コミュニケーションには「①伝える→②伝わる→③つながる」という3段階がありますが、たいていの人は「伝える」だけで終わっています。
メッセージを相手が受け止めてくれて「伝わる」、さらに、相手の気持ちが動き、絆が生まれ、「つながる」というレベルまではなかなか到達できません。
【1】「共感力」「楽しませる」「勇気づける」
トランプとその支持者たちの忠誠心や結びつきを見ると、彼がこの3段階を簡単にクリアし、ある種の運命共同体(コミュニティ)を作り上げていることがわかります。

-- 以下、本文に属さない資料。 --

(** * Verification of the procedural terrain atlas (generate_terrain.py)

    A shallow embedding of the texture-atlas generator: the deterministic
    noise primitive, the per-tile pixel generators, the compositor that blits
    16x16 tiles into the atlas, and the fixed manifest that drives them.

    Python integers are unbounded, so they are [Z]; [//], [%], [>>], [^] and
    [&] on Python integers are [Z.div], [Z.modulo], [Z.shiftr], [Z.lxor] and
    [Z.land] (floor semantics, infinite two's complement).  Python floats are
    IEEE binary64, here the kernel's primitive floats.  An operation that can
    raise (list indexing, [int] of a float, [putpixel]) returns [option], and
    code that calls it runs in the option monad: a call that raises is
    [None], with no record of the kind of exception or of the writes made
    before it.  The global [atlas] is an explicit state passed through the
    compositor.

    The file has five parts: the program, the vocabulary of its
    specification, the lemmas, the specified properties, and further
    properties of the code. *)

From Stdlib Require Import ZArith Lia Floats.
#[local] Set Warnings "-inexact-float".
From stdpp Require Import base tactics option list numbers sets.

Local Open Scope Z_scope.

(** ** Python primitives *)

Module Py.

(** [range(n)] *)
Definition range (n : Z) : list Z := seqZ 0 n.

(** [len(l)] *)
Definition len {A} (l : list A) : Z := Z.of_nat (length l).

(** [l[i]]: a negative index counts from the end, an index out of range
    raises IndexError. *)
Definition index {A} (l : list A) (i : Z) : option A :=
  if 0 <=? i then l !! Z.to_nat i
  else if - len l <=? i then l !! Z.to_nat (len l + i)
  else None.

(** [x in l] for a list of integers *)
Definition mem (x : Z) (l : list Z) : bool := existsb (Z.eqb x) l.

(** [for i in l: body], threading the state the body mutates; an exception
    in the body ends the loop. *)
Fixpoint for_each {S} (l : list Z) (body : Z → S → option S) (s : S) :
    option S :=
  match l with
  | [] => Some s
  | i :: l' => s' ← body i s; for_each l' body s'
  end.

(** Conversion of an integer to a float, as in [x - 7.5] or [n ** 0.5].
    Exact for |z| < 2^53; the generators call it below 2^9. *)
Definition float_of_int (z : Z) : float :=
  if z <? 0 then PrimFloat.opp (PrimFloat.of_uint63 (Uint63.of_Z (- z)))
  else PrimFloat.of_uint63 (Uint63.of_Z z).

(** [int(f)]: truncation toward zero; raises on an infinity or a NaN. *)
Definition int_of_float (f : float) : option Z :=
  match Prim2SF f with
  | S754_zero _ => Some 0
  | S754_finite s m e =>
      let mag := if 0 <=? e then Z.shiftl (Z.pos m) e
                 else Z.shiftr (Z.pos m) (- e) in
      Some (if s then - mag else mag)
  | S754_infinity _ | S754_nan => None
  end.

(** [f ** 2] and [f ** 0.5] on floats go through the C library's [pow].
    The square of the operands met here (half-integers below 16) is
    representable, so the product is its value; the square root is taken
    as the IEEE correctly rounded one.  No property below depends on how
    these values round: the float comparisons only select between colors
    that are clamped either way. *)
Definition fsquare (f : float) : float := PrimFloat.mul f f.
Definition fsqrt (f : float) : float := PrimFloat.sqrt f.

End Py.

(** ** Atlas configuration (lines 9-14) *)

Definition TILE_SIZE : Z := 16.
Definition TILES_PER_ROW : Z := 8.
Definition TILE_COUNT : Z := 64.
Definition ATLAS_WIDTH : Z := TILES_PER_ROW * TILE_SIZE.
Definition ATLAS_HEIGHT : Z :=
  ((TILE_COUNT + TILES_PER_ROW - 1) / TILES_PER_ROW) * TILE_SIZE.

(** ** Colors, pixel grids and the image buffer *)

(** A color is the tuple [(r, g, b, a)]. *)
Abbreviation Color := (Z * Z * Z * Z)%type.
(** A generator's output: a list of rows, each a list of colors. *)
Abbreviation PixelGrid := (list (list Color)).
(** The RGBA image: its rows from the top, each a list of pixels. *)
Abbreviation Image := (list (list Color)).

Module Img.

(** [Image.new('RGBA', (w, h), c)] *)
Definition new (w h : Z) (c : Color) : Image :=
  replicate (Z.to_nat h) (replicate (Z.to_nat w) c).

Definition inside (x y : Z) (im : Image) : bool :=
  (0 <=? x) && (0 <=? y) &&
  match im !! Z.to_nat y with
  | Some row => x <? Py.len row
  | None => false
  end.

(** A Python integer fits a signed C integer of [bits] bits. *)
Definition fits (bits v : Z) : bool :=
  (- 2 ^ (bits - 1) <=? v) && (v <? 2 ^ (bits - 1)).

(** The library's [CLIP8]: a channel is cut to a byte. *)
Definition clip8 (v : Z) : Z :=
  if v <=? 0 then 0 else if v <? 256 then v else 255.

(** The conversion of a color tuple to the four bytes of an RGBA pixel,
    as the imaging library does it before it stores a pixel: the red
    channel is read as a C [long long], the other three as C [int]s, an
    integer that does not fit raises OverflowError, and each channel is
    then clipped to [0, 255]. *)
Definition ink (c : Color) : option Color :=
  let '(r, g, b, a) := c in
  if fits 64 r && fits 32 g && fits 32 b && fits 32 a
  then Some (clip8 r, clip8 g, clip8 b, clip8 a)
  else None.

(** [im.putpixel((x, y), c)]: the color is converted, which can raise, and
    its bytes are stored.  The library's behaviour outside the image is
    not modelled: such a call is an error here, and [set_pixel] is shown
    never to make one. *)
Definition putpixel (x y : Z) (c : Color) (im : Image) : option Image :=
  if inside x y im
  then c' ← ink c;
       Some (alter (λ row, <[Z.to_nat x := c']> row) (Z.to_nat y) im)
  else None.

(** [im.getpixel((x, y))], used to state what the buffer holds. *)
Definition getpixel (x y : Z) (im : Image) : option Color :=
  if (0 <=? x) && (0 <=? y)
  then row ← im !! Z.to_nat y; row !! Z.to_nat x
  else None.

(** The image is [w] pixels wide and [h] pixels high. *)
Definition has_size (w h : Z) (im : Image) : Prop :=
  length im = Z.to_nat h ∧ Forall (λ row, length row = Z.to_nat w) im.

End Img.

(** ** The compositor (lines 16-37) *)

(** [atlas = Image.new('RGBA', (ATLAS_WIDTH, ATLAS_HEIGHT), (0, 0, 0, 0))] *)
Definition atlas0 : Image := Img.new ATLAS_WIDTH ATLAS_HEIGHT (0, 0, 0, 0).

Definition in_atlas (x y : Z) : bool :=
  (0 <=? x) && (x <? ATLAS_WIDTH) && (0 <=? y) && (y <? ATLAS_HEIGHT).

(** The global [atlas] is threaded through as an explicit state. *)
Definition set_pixel (x y : Z) (color : Color) (atlas : Image) : option Image :=
  if in_atlas x y then Img.putpixel x y color atlas else Some atlas.

Definition tile_origin (tile_idx : Z) : Z * Z :=
  let col := tile_idx mod TILES_PER_ROW in
  let row := tile_idx / TILES_PER_ROW in
  (col * TILE_SIZE, row * TILE_SIZE).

彼のこの強力な「つながる」コミュ力の秘密は「Empathy(共感力)」と「Entertain(楽しませる)」、そして「Empower(勇気づける)」です。
彼自身、いわゆる「共感力」は低いのですが、感情を喚起し、「共有する力」はすさまじいものがあります。
「民主党」「中国」「メキシコ人」など、「敵」を徹底的に攻撃し、支持者の「怒り」を掻き立てます。そして、「テロリストにやられる」「移民に職を奪われる」「民主党になれば、社会主義の国になる」などと、「恐怖」をあおり続けるのです。
人は「ロジック」ではなく「感情」で動く
人は「ロジック」では動きませんが、「感情」によって、あっという間に動かされます。現に、我々も、コロナは「怖い」→「マスクをしよう」となるわけです。
トランプは、この感情という「動機付けスイッチ」を巧みに操り、人心を掌握します。
そして、何よりも彼のコミカルな話し方はとにかく面白く、支持者は、これまで味わったことのないワクワク感を覚えるのです。